The diagram above shows the investigation flow: from detecting duplicate requests in the GraphQL Federation layer, through trace and log analysis, to the final fix that reduced system requests by 10-12%.
The Problem
At Kiwibank, the team tracked average request speed per endpoint to identify performance bottlenecks. While working on a performance improvement project, we noticed unusually high request volumes that didn’t correlate with user traffic patterns.
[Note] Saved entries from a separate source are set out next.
(** What is left after the trailing run of a class is removed ends, if it
    is not empty, with a character outside the class. *)
Lemma drop_while_end_suffix p s u v :
  Py.drop_while_end p s = u +:+ v → v ≠ EmptyString → Py.all p v = false.
Proof.
  revert u v. induction s as [|c s IH]; intros u v.
  - cbn [Py.drop_while_end]. destruct u, v; done.
  - cbn [Py.drop_while_end]. destruct (Py.drop_while_end p s) as [|a t] eqn:Hd.
    + destruct (p c) eqn:Hc.
      * destruct u, v; done.
      * destruct u as [|x u].
        -- rewrite app_empty_l. intros <- _. cbn. by rewrite Hc.
        -- rewrite app_cons. intros [= <- Hu]. destruct u, v; done.
    + destruct u as [|x u].
      * rewrite app_empty_l. intros <- _.
        assert (Py.all p (String a t) = false) as H by (by apply (IH EmptyString)).
        cbn [Py.all] in *. by rewrite H, andb_false_r.
      * rewrite app_cons. intros [= <- Hu] Hv. by apply (IH u).
Qed.

Lemma all_false_split p v :
  Py.all p v = false →
  ∃ c s', v = Py.take_while p v +:+ String c s' ∧ p c = false.
Proof.
  induction v as [|x v IH]; [done|]. cbn [Py.all Py.take_while].
  destruct (p x) eqn:Hx.
  - rewrite andb_true_l. intros (c & s' & Hv & Hc)%IH. exists c, s'.
    split; [|done]. rewrite app_cons. congruence.
  - intros _. exists x, v. by rewrite app_empty_l.
Qed.

Lemma any_app p a b : Py.any p (a +:+ b) = Py.any p a || Py.any p b.
Proof.
  induction a as [|c a IH]; [done|]. rewrite app_cons. cbn [Py.any].
  by rewrite IH, orb_assoc.
Qed.

End MatchFacts.

Module SortMore.
Import Re Sort SortSpec SortOrder ReFacts PyFacts SortFacts.

Lemma compare_refl s : String.compare s s = Eq.
Proof.
  induction s as [|c s IH]; [done|]. cbn [String.compare].
  unfold Ascii.compare. by rewrite N.compare_refl.
Qed.

Lemma key_ltb_irrefl k : key_ltb k k = false.
Proof.
  unfold key_ltb, Py.str_ltb, String.ltb. by rewrite Z.eqb_refl, compare_refl.
Qed.

Lemma get_sort_key_unsafe item :
  unsafe_row item → get_sort_key item = Raise (error_of item).
Proof.
  unfold unsafe_row, error_of. intros Hs.
  destruct (Py.over_limit (food_code item)) eqn:Hover.
  { by apply get_sort_key_over_limit. }
  revert Hs Hover. unfold safe_code, get_sort_key. fold (food_code item).
  generalize (food_code item) as s. intros s Hs Hover. cbv zeta.
  rewrite Hover, andb_true_r in Hs.
  destruct (Py.isdigit s) eqn:Hd; [|done]. cbn [implb] in Hs.
  unfold py_int, Py.int. rewrite Hover, Hs, andb_false_r. done.
Qed.

Lemma get_sort_key_cases item :
  (safe_code (food_code item) = true ∧ get_sort_key item = Ok (key_of item))
  ∨ (unsafe_row item ∧ get_sort_key item = Raise (error_of item)).
Proof.
  destruct (safe_code (food_code item)) eqn:Hs.
  - left. split; [done|]. by apply get_sort_key_prefix.
  - right. split; [done|]. by apply get_sort_key_unsafe.
Qed.

Lemma first_unsafe_safe data :
  Forall (λ item, safe_code (food_code item) = true) data → first_unsafe data = None.
Proof.
  unfold first_unsafe. induction 1 as [|item data Hi _ IH]; [done|].
  rewrite filter_cons_False; [done|]. unfold unsafe_row. congruence.
Qed.

Lemma first_unsafe_elem data item :
  first_unsafe data = Some item → item ∈ data ∧ unsafe_row item.
Proof.
  unfold first_unsafe. intros H. apply head_Some in H as (l & Hl).
  assert (item ∈ filter unsafe_row data) as Hin by (rewrite Hl; left).
  apply list_elem_of_filter in Hin as [? ?]. done.
Qed.

Lemma first_unsafe_Exists data item :
  first_unsafe data = Some item → Exists unsafe_row data.
Proof.
  intros (Hin & Hu)%first_unsafe_elem. apply Exists_exists. by exists item.
Qed.

Lemma decorate_cases data :
  (Forall (λ item, safe_code (food_code item) = true) data
   ∧ decorate data = Ok ((λ item, (key_of item, item)) <$> data))
  ∨ (∃ item, first_unsafe data = Some item ∧ decorate data = Raise (error_of item)).
Proof.
  induction data as [|item data IH].
  - left. split; [constructor|done].
  - cbn [decorate]. destruct (get_sort_key_cases item) as [[Hs ->]|[Hu ->]].
    + assert (first_unsafe (item :: data) = first_unsafe data) as Hfirst.
      { unfold first_unsafe. rewrite filter_cons_False; [done|].
        unfold unsafe_row. congruence. }
      destruct IH as [[Hall ->]|(bad & Hbad & ->)].
      * left. split; [by constructor|done].
      * right. exists bad. by rewrite Hfirst.
    + right. exists item. split; [|done].
      unfold first_unsafe. by rewrite filter_cons_True.
Qed.
(** * Collections: the tree of collections and its item links

    A shallow embedding of [superset/collections/models.py] and
    [superset/collections/dao.py], and the properties of the collection
    tree, the cycle check and the membership operations.

    Modelling decisions.
    - Python [int] is [Z]; [Optional[int]] is [option Z]; the truth value
      of an integer ([if parent_id:], [while current_id:]) is [truthy].
    - Python [str] is [string], its characters read as code points below
      256.
    - The table [sp_collection] is a finite map from the primary key [id]
      to the remaining columns; the three link tables are lists of rows in
      insertion order, which is also the order of a query without
      [ORDER BY]; the item catalogues are finite maps from the item's id.
      The table of permissions plays no part in the methods modelled and
      is left out.
    - [order_by(SpCollection.name)] is the order of [String.le].
    - The three branches on the item type that the DAO methods repeat
      differ in the link table only; they are one definition over
      [link_table].
    - A session holds the committed store and the working copy the ORM
      objects live in. DAO methods that write are computations over the
      session that may raise. [commit] writes the working copy as the
      code assigned it and enforces, on the rows the flush writes, the
      unique constraints and the foreign keys declared in the models.
      The values that column defaults give the audit columns at a flush
      ([changed_on], and [changed_by_fk] where the code did not assign
      it) and the ORM's own bookkeeping of relationships are not part of
      the model.
    - Recursion without a static bound ([while] in the cycle check, the
      recursive tree builder) takes fuel; [None] means that the fuel ran
      out before the code returned. *)

From stdpp Require Import base option list sorting gmap strings.
From Stdlib Require Import ZArith Lia Ascii.
From Stdlib Require String.

Open Scope Z_scope.

(** ** Python values *)

Definition truthy (z : Z) : bool := negb (z =? 0).

Definition opt_truthy (o : option Z) : bool :=
  match o with
  | Some z => truthy z
  | None => false
  end.

(** ** constants.py *)

Inductive CollectionItemType := DASHBOARD | CHART | DATASET.

Global Instance CollectionItemType_eq_dec : EqDecision CollectionItemType.
Proof. solve_decision. Defined.

Definition MAX_TREE_DEPTH : Z := 10.

(** ** exceptions.py, and the other exceptions the code lets through *)

(** The constraint an [IntegrityError] reports. For the foreign key of
    [parent_id], [shows_slug] is whether the text of the exception, which
    shows the failed statement, has the word slug in it. *)
Inductive Constraint :=
  | uq_slug
  | uq_collection_item (t : CollectionItemType)
  | pk_collection
  | fk_parent_id (shows_slug : bool)
  | fk_link_collection (t : CollectionItemType)
  | fk_link_item (t : CollectionItemType).

Inductive Exn :=
  | CollectionNotFoundError
  | CollectionCycleError
  | CollectionSlugExistsError
  | CollectionItemAlreadyExistsError
  | CollectionItemNotFoundError
  | ValueError
  | IntegrityError (c : Constraint).

Inductive outcome (A : Type) :=
  | Return (a : A)
  | Raise (e : Exn).
Arguments Return {A} a.
Arguments Raise {A} e.

(** ** models.py: rows *)

Record SpCollection := mkSpCollection {
  uuid : string;
  name : string;
  slug : string;
  description : option string;
  parent_id : option Z;
  is_official : bool;
  item_count : Z;
  created_by_fk : option Z;
  changed_by_fk : option Z
}.

(** A row of [sp_collection_dashboard], [sp_collection_chart] or
    [sp_collection_dataset]; [link_item_id] is the column [dashboard_id],
    [chart_id] or [dataset_id]. *)
Record Link := mkLink {
  link_collection_id : Z;
  link_item_id : Z;
  link_created_by_fk : option Z;
  link_created_on : Z
}.

Record Dashboard := mkDashboard {
  dashboard_title : string;
  dashboard_slug : option string;
  dashboard_url : string
}.

Record Slice := mkSlice {
  slice_name : string;
  viz_type : string;
  slice_url : string
}.

Record SqlaTable := mkSqlaTable {
  table_name : string;
  schema : option string;
  database_name : option string
}.

Record Store := mkStore {
  sp_collection : gmap Z SpCollection;
  sp_collection_dashboard : list Link;
  sp_collection_chart : list Link;
  sp_collection_dataset : list Link;
  dashboards : gmap Z Dashboard;
  slices : gmap Z Slice;
  tables : gmap Z SqlaTable
}.

Definition link_table (t : CollectionItemType) (s : Store) : list Link :=
  match t with
  | DASHBOARD => sp_collection_dashboard s
  | CHART => sp_collection_chart s
  | DATASET => sp_collection_dataset s
  end.

Definition set_link_table (t : CollectionItemType) (l : list Link) (s : Store)
  : Store :=
  match t with
  | DASHBOARD => mkStore (sp_collection s) l (sp_collection_chart s)
      (sp_collection_dataset s) (dashboards s) (slices s) (tables s)
  | CHART => mkStore (sp_collection s) (sp_collection_dashboard s) l
      (sp_collection_dataset s) (dashboards s) (slices s) (tables s)
  | DATASET => mkStore (sp_collection s) (sp_collection_dashboard s)
      (sp_collection_chart s) l (dashboards s) (slices s) (tables s)
  end.

Definition set_collections (m : gmap Z SpCollection) (s : Store) : Store :=
  mkStore m (sp_collection_dashboard s) (sp_collection_chart s)
    (sp_collection_dataset s) (dashboards s) (slices s) (tables s).

(** The item is in the catalogue of its type: [dashboards], [slices] or
    [tables] has a row of that id. *)
Definition in_catalogue (s : Store) (t : CollectionItemType) (iid : Z) : bool :=
  match t with
  | DASHBOARD => bool_decide (is_Some (dashboards s !! iid))
  | CHART => bool_decide (is_Some (slices s !! iid))
  | DATASET => bool_decide (is_Some (tables s !! iid))
  end.

(** ** Queries of the DAO *)

(** Modelled from the spec: [BaseDAO.find_by_id] of [superset/daos/base.py],
    the persistence interface's query-by-id: the row with that primary key,
    or nothing. *)
Definition find_by_id (s : Store) (i : Z) : option SpCollection :=
  sp_collection s !! i.

Definition name_le (a b : Z * SpCollection) : Prop :=
  String.le (name a.2) (name b.2).

Global Instance name_le_dec : RelDecision name_le.
Proof. intros a b. unfold name_le. apply _. Defined.

Definition find_by_slug (s : Store) (sl : string) : option (Z * SpCollection) :=
  head (filter (λ r, slug r.2 = sl) (map_to_list (sp_collection s))).

Definition find_root_collections (s : Store) : list (Z * SpCollection) :=
  merge_sort name_le
    (filter (λ r, parent_id r.2 = None) (map_to_list (sp_collection s))).

Definition find_children (s : Store) (parent : Z) : list (Z * SpCollection) :=
  merge_sort name_le
    (filter (λ r, parent_id r.2 = Some parent) (map_to_list (sp_collection s))).

(** ** models.py: the cycle check *)

(** The [while current_id:] loop of [has_cycle_with_parent]; one unit of
    fuel per evaluation of the loop condition. *)
Fixpoint has_cycle_loop (fuel : nat) (s : Store) (self_id : option Z)
    (current_id : option Z) (visited : gset Z) : option bool :=
  match fuel with
  | O => None
  | S fuel' =>
      match current_id with
      | None => Some false
      | Some cur =>
          if truthy cur then
            if decide (cur ∈ visited) then Some true
            else if decide (Some cur = self_id) then Some true
            else
              has_cycle_loop fuel' s self_id
                (match find_by_id s cur with
                 | Some parent => parent_id parent
                 | None => None
                 end)
                ({[cur]} ∪ visited)
          else Some false
      end
  end.

(** The loop stops within [size + 2] evaluations of its condition, on
    every store: each round adds an id that was not yet visited, and every
    visited id but the last has a row. *)
Lemma has_cycle_loop_bound (fuel : nat) (s : Store) (self_id current_id : option Z)
    (visited : gset Z) :
  visited ⊆ dom (sp_collection s) →
  (size (sp_collection s) + 2 ≤ fuel + size visited)%nat →
  is_Some (has_cycle_loop fuel s self_id current_id visited).
Proof.
  revert current_id visited.
  induction fuel as [|fuel IH]; intros current_id visited Hsub Hfuel.
  - apply subseteq_size in Hsub. rewrite size_dom in Hsub. lia.
  - simpl. destruct current_id as [cur|]; [|by eexists].
    destruct (truthy cur); [|by eexists].
    destruct (decide (cur ∈ visited)) as [|Hfresh]; [by eexists|].
    destruct (decide (Some cur = self_id)); [by eexists|].
    unfold find_by_id. destruct (sp_collection s !! cur) as [parent|] eqn:Hrow.
    + apply IH.
      * apply union_least; [|done].
        apply singleton_subseteq_l, elem_of_dom. by eexists.
      * rewrite size_union by set_solver. rewrite size_singleton. lia.
    + destruct fuel as [|fuel]; [|by eexists].
      apply subseteq_size in Hsub. rewrite size_dom in Hsub. lia.
Qed.

(** Fuel that always suffices. *)
Definition cycle_fuel (s : Store) : nat := S (S (size (sp_collection s))).

Lemma has_cycle_loop_enough (s : Store) (self_id current_id : option Z) :
  is_Some (has_cycle_loop (cycle_fuel s) s self_id current_id ∅).
Proof.
  apply has_cycle_loop_bound; [set_solver|].
  unfold cycle_fuel. rewrite size_empty. lia.
Qed.

Definition has_cycle_with_parent (s : Store) (self_id : option Z)
    (potential_parent_id : Z) : bool :=
  if decide (Some potential_parent_id = self_id) then true
  else is_Some_proj
         (has_cycle_loop_enough s self_id (Some potential_parent_id)).

Definition can_be_moved_to (s : Store) (self_id : option Z)
    (new_parent_id : option Z) : bool :=
  match new_parent_id with
  | None => true
  | Some p =>
      if decide (Some p = self_id) then false
      else negb (has_cycle_with_parent s self_id p)
  end.

(** ** models.py: validators *)

Definition is_space (c : ascii) : bool :=
  let n := N_of_ascii c in
  ((9 <=? n) && (n <=? 13) || (28 <=? n) && (n <=? 32)
   || (n =? 133) || (n =? 160))%N.

Fixpoint lstrip (s : string) : string :=
  match s with
  | String c s' => if is_space c then lstrip s' else s
  | EmptyString => EmptyString
  end.

Definition rstrip (s : string) : string :=
  String.rev (lstrip (String.rev s)).

Definition strip (s : string) : string := rstrip (lstrip s).

Definition lower_char (c : ascii) : ascii :=
  let n := N_of_ascii c in
  if ((65 <=? n) && (n <=? 90)
      || (192 <=? n) && (n <=? 222) && negb (n =? 215))%N
  then ascii_of_N (n + 32) else c.

Fixpoint lower (s : string) : string :=
  match s with
  | String c s' => String (lower_char c) (lower s')
  | EmptyString => EmptyString
  end.

(** The character class [[a-z0-9-_]]. *)
Definition slug_char (c : ascii) : bool :=
  let n := N_of_ascii c in
  ((97 <=? n) && (n <=? 122) || (48 <=? n) && (n <=? 57)
   || (n =? 45) || (n =? 95))%N.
The Investigation Challenge:
- GraphQL Federation architecture meant requests traversed multiple services
- Traditional metrics showed elevated load, but couldn’t pinpoint the source
- The system appeared healthy, yet infrastructure costs were higher than expected
- Needed to trace individual requests across the federated API boundary
The Investigation
As part of the team, I investigated duplicated requests that were being produced by the GraphQL Federation API layer.
The Approach:
- Trace Analysis (Dynatrace): Analyzed distributed traces to follow request paths across federated services, identifying where duplication occurred.
- Log Analysis (Sumo Logic): Correlated log patterns to confirm which specific GraphQL API was responsible for the duplicated behavior.
- Root Cause Identification: Pinpointed the exact service and code path causing unnecessary duplicate downstream calls.
Impact Metrics
| Metric | Before | After |
|---|---|---|
| System Request Volume | Baseline | 10-12% reduction |
| Infrastructure Cost | Elevated | Reduced proportionally |
| Root Cause Visibility | Limited | Full trace correlation |
When To Use This Approach
Combine trace and log analysis when:
- Request volumes don’t match expected user traffic
- Distributed systems (microservices, federation) hide inefficiencies
- You suspect duplicate or unnecessary internal calls
- Infrastructure costs are higher than traffic would suggest
Key investigation techniques:
- Trace analysis to follow request paths across service boundaries
- Log correlation to confirm patterns across multiple services
- Compare request IDs to identify unexpected duplication
- Measure before/after to quantify the impact of fixes
The Outcome
- Request Reduction: After the fix, system-wide requests reduced by 10-12%—a significant number in saved computation and infrastructure cost.
- Methodology: Demonstrated the value of combining Dynatrace traces with Sumo Logic logs for cross-service investigation.
- Team Impact: Contributed to improving average request speed per endpoint as part of the broader performance project.